Supplied material START

(** * EXIF privacy cleaner: a shallow embedding of [exif-cleaner.js]

    The repository ships two variants of the same browser-side routine:
    the debug-logging variant with the four-tier serialization fallback, and
    the plain single-pass variant under [scripts/exif-cleaner.js].  Both are
    embedded below, over a shared model of JavaScript values and of the
    external [piexifjs] codec, which is an interface here (a record of
    functions that may throw).

    Conventions.
    - A JS object used as a tag directory is a [gmap N JsValue]; reading an
      absent key yields [VUndefined], as in JS.  [piexif.load] always
      returns the five groups, so a decoded document is a record of five
      directories and the [|| {}] fallbacks of the source never fire.
    - A thrown exception is the left injection of a sum; [try]/[catch] is a
      [match] on it.
    - The mutable [result] object is threaded explicitly; what was pushed
      onto its lists before a [throw] is still there in the [catch].
    - A Blob is identified with the data URL of its bytes.  Console
      logging, [lastModified] stamps and the caching of the dynamic imports
      have no counterpart here. *)

From Stdlib Require Import Ascii String QArith.
From stdpp Require Import base option list gmap strings pretty.

Set Warnings "-register-all".

Local Open Scope string_scope.
Local Open Scope N_scope.

(** ** JavaScript values *)

(** Numbers as piexifjs decodes them (integers), plus the three non-finite
    values the cleaner tests for. *)
Inductive JsNum :=
  | Fin (z : Z)
  | NaN
  | PosInfinity
  | NegInfinity.

Inductive JsValue :=
  | VUndefined
  | VNull
  | VNum (n : JsNum)
  | VStr (s : string)
  | VArr (l : list JsValue).

(** A thrown value: an [Error] object (only [.message] is ever read) or a
    bare string, which piexifjs also throws. *)
Inductive Exn :=
  | JsError (msg : string)
  | JsThrown (s : string).

Definition numToString (n : JsNum) : string :=
  match n with
  | Fin z => pretty z
  | NaN => "NaN"
  | PosInfinity => "Infinity"
  | NegInfinity => "-Infinity"
  end.

(** [String(v)], as template literals apply it. *)
Fixpoint toStr (v : JsValue) : string :=
  match v with
  | VUndefined => "undefined"
  | VNull => "null"
  | VNum n => numToString n
  | VStr s => s
  | VArr l =>
      (fix join (l : list JsValue) : string :=
         match l with
         | [] => ""
         | x :: r =>
             let sx := match x with
                       | VUndefined | VNull => ""
                       | _ => toStr x
                       end in
             match r with
             | [] => sx
             | _ :: _ => sx +:+ "," +:+ join r
             end
         end) l
  end.

(** JS truthiness ([if (v)]). *)
Definition truthy (v : JsValue) : bool :=
  match v with
  | VUndefined | VNull => false
  | VNum (Fin z) => negb (Z.eqb z 0)
  | VNum NaN => false
  | VNum _ => true
  | VStr s => negb (String.eqb s "")
  | VArr _ => true
  end.

(** [v !== undefined] *)
Definition isDefined (v : JsValue) : bool :=
  match v with VUndefined => false | _ => true end.

(** [v !== undefined && v !== null] *)
Definition notNullish (v : JsValue) : bool :=
  match v with VUndefined | VNull => false | _ => true end.

(** [error.message], which is [undefined] on a thrown string. *)
Definition message (e : Exn) : JsValue :=
  match e with
  | JsError m => VStr m
  | JsThrown _ => VUndefined
  end.

(** [String(error)] *)
Definition exnToString (e : Exn) : string :=
  match e with
  | JsError m => if String.eqb m "" then "Error" else "Error: " +:+ m
  | JsThrown s => s
  end.

(** [error.message || String(error)] *)
Definition errorText (e : Exn) : string :=
  if truthy (message e) then toStr (message e) else exnToString e.

(** ** Strings *)

Definition isDigit (c : ascii) : bool :=
  let n := N_of_ascii c in (48 <=? n) && (n <=? 57).

Definition lowerChar (c : ascii) : ascii :=
  let n := N_of_ascii c in
  if (65 <=? n) && (n <=? 90) then ascii_of_N (n + 32) else c.

(** [s.toLowerCase()] on the ASCII range. *)
Fixpoint toLowerCase (s : string) : string :=
  match s with
  | EmptyString => EmptyString
  | String c r => String (lowerChar c) (toLowerCase r)
  end.

(** [s.endsWith(suffix)] *)
Definition endsWith (s suffix : string) : bool :=
  let n := String.length s in
  let k := String.length suffix in
  (k <=? n)%nat && String.eqb (substring (n - k) k s) suffix.

(** [String(n).padStart(2, '0')] *)
Definition pad2 (n : N) : string :=
  let s := pretty n in
  if (String.length s <? 2)%nat then "0" +:+ s else s.

(** The regular expression [/^(\d{4}):(\d{2}):(\d{2})/]: when the string
    starts with four digits, a colon, two digits, a colon and two digits,
    the three captured groups. *)
Definition matchDatePrefix (s : string) : option (string * string * string) :=
  match s with
  | String y1 (String y2 (String y3 (String y4 (String c1
      (String m1 (String m2 (String c2 (String d1 (String d2 _))))))))) =>
      if isDigit y1 && isDigit y2 && isDigit y3 && isDigit y4
         && Ascii.eqb c1 ":" && isDigit m1 && isDigit m2
         && Ascii.eqb c2 ":" && isDigit d1 && isDigit d2
      then Some (String y1 (String y2 (String y3 (String y4 EmptyString))),
                 String m1 (String m2 EmptyString),
                 String d1 (String d2 EmptyString))
      else None
  | _ => None
  end.

(** [formatExifDate]: [null] is [None]; calling [.match] on a truthy value
    that is not a string throws a [TypeError]. *)
Definition formatExifDate (dateStr : JsValue) : Exn + option string :=
  if negb (truthy dateStr) then inr None
  else match dateStr with
       | VStr s =>
           match matchDatePrefix s with
           | Some (y, m, d) => inr (Some (y +:+ ":" +:+ m +:+ ":" +:+ d +:+ " 00:00:00"))
           | None => inr None
           end
       | _ => inl (JsError "dateStr.match is not a function")
       end.

(** [file.name.replace(/\.(heic|heif)$/i, '.jpg')] *)
Definition replaceHeicSuffix (name : string) : string :=
  let low := toLowerCase name in
  if endsWith low ".heic" || endsWith low ".heif"
  then substring 0 (String.length name - 5) name +:+ ".jpg"
  else name.

(** ** Tag directories *)

(** One IFD: a JS object keyed by tag id. *)
Abbreviation Ifd := (gmap N JsValue).

(** [ifd[k]] *)
Definition get (ifd : Ifd) (k : N) : JsValue := default VUndefined (ifd !! k).

(** [Object.keys(ifd).length > 0] *)
Definition nonEmpty (ifd : Ifd) : bool := (0 <? size ifd)%nat.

Supplied material END

• _What you will do_
One stretch of the lines above is wanted, from the line that contains "VArr _ => true" through the line that contains "EmptyString => EmptyString". Output it exactly.

• _Response_
  | VArr _ => true
  end.

(** [v !== undefined] *)
Definition isDefined (v : JsValue) : bool :=
  match v with VUndefined => false | _ => true end.

(** [v !== undefined && v !== null] *)
Definition notNullish (v : JsValue) : bool :=
  match v with VUndefined | VNull => false | _ => true end.

(** [error.message], which is [undefined] on a thrown string. *)
Definition message (e : Exn) : JsValue :=
  match e with
  | JsError m => VStr m
  | JsThrown _ => VUndefined
  end.

(** [String(error)] *)
Definition exnToString (e : Exn) : string :=
  match e with
  | JsError m => if String.eqb m "" then "Error" else "Error: " +:+ m
  | JsThrown s => s
  end.

(** [error.message || String(error)] *)
Definition errorText (e : Exn) : string :=
  if truthy (message e) then toStr (message e) else exnToString e.

(** ** Strings *)

Definition isDigit (c : ascii) : bool :=
  let n := N_of_ascii c in (48 <=? n) && (n <=? 57).

Definition lowerChar (c : ascii) : ascii :=
  let n := N_of_ascii c in
  if (65 <=? n) && (n <=? 90) then ascii_of_N (n + 32) else c.

(** [s.toLowerCase()] on the ASCII range. *)
Fixpoint toLowerCase (s : string) : string :=
  match s with
  | EmptyString => EmptyString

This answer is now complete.